Japanese actress and singer (born 1941)

Chieko Baisho (倍賞 千恵子, Baishō Chieko) is a Japanese actress and singer.

In Japan, she is well known for her performance as Sakura in the Otoko wa Tsurai yo series from 1969 until 1995. In addition, she has acted in many films directed by Yōji Yamada since the 1960s.
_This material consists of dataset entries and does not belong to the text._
(** * EOS: a shallow embedding of the command-line front end [eos-scan-mc],
      of the B-meson light-cone distribution amplitudes, and of the sampling
      contracts of the statistics engine.

    C++ [double] values are IEEE-754 binary64 numbers, embedded as Rocq's
    primitive floats; the quantities of the statistics engine, which the
    specification states over real numbers, are embedded in [R]. *)

From Stdlib Require Import Bool List String Ascii ZArith NArith Lia DecimalString DecimalNat.
From Stdlib Require Import Floats.
From Stdlib Require Import Reals Lra.
Import ListNotations.

Set Implicit Arguments.
(* Decimal literals are rounded to the nearest binary64 value, as the C++
   compiler rounds them. *)
Set Warnings "-inexact-float".

(* ================================================================== *)
(** * Part I: definitions *)
(* ================================================================== *)

(** ** Double-precision helpers *)

Module Double.

Local Open Scope float_scope.

(** [std::max(a, b)] is [(a < b) ? b : a]. *)
Definition max (a b : float) : float := if a <? b then b else a.

(** [std::min(a, b)] is [(b < a) ? b : a]. *)
Definition min (a b : float) : float := if b <? a then b else a.

(** [std::numeric_limits<double>::max()]. *)
Definition numeric_limits_max : float := 0x1.fffffffffffffp+1023.

End Double.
She won the award for Best Actress at the 5th Hochi Film Award for A Distant Cry from Spring.

==Career==

=== Voice acting ===
She sometimes performs as a voice actress, such as "Sophie" in Howl's Moving Castle in 2004. Although different voice actresses usually played young and old Sophie in the foreign dubs of the film, Baisho performed both roles alone, as well as the film's theme song.

=== Singing career ===
She has had a career as a singer since her debut with the song "Shitamachi no Taiyō" in 1962, for which she won the "newcomer award" of the Japan Record Award. Her 1965 single, "Sayonara wa dance atoni", a cha-cha ballad, later had its melody inspire the 1992 song Moonlight Densetsu, the theme song of the first four seasons for the anime adaption of Sailor Moon. A cover by Mariko Takahashi would later appear in another Ghibli film, Only Yesterday.

==Personal life==
She is the older sister of Mitsuko Baisho, who is also an actress.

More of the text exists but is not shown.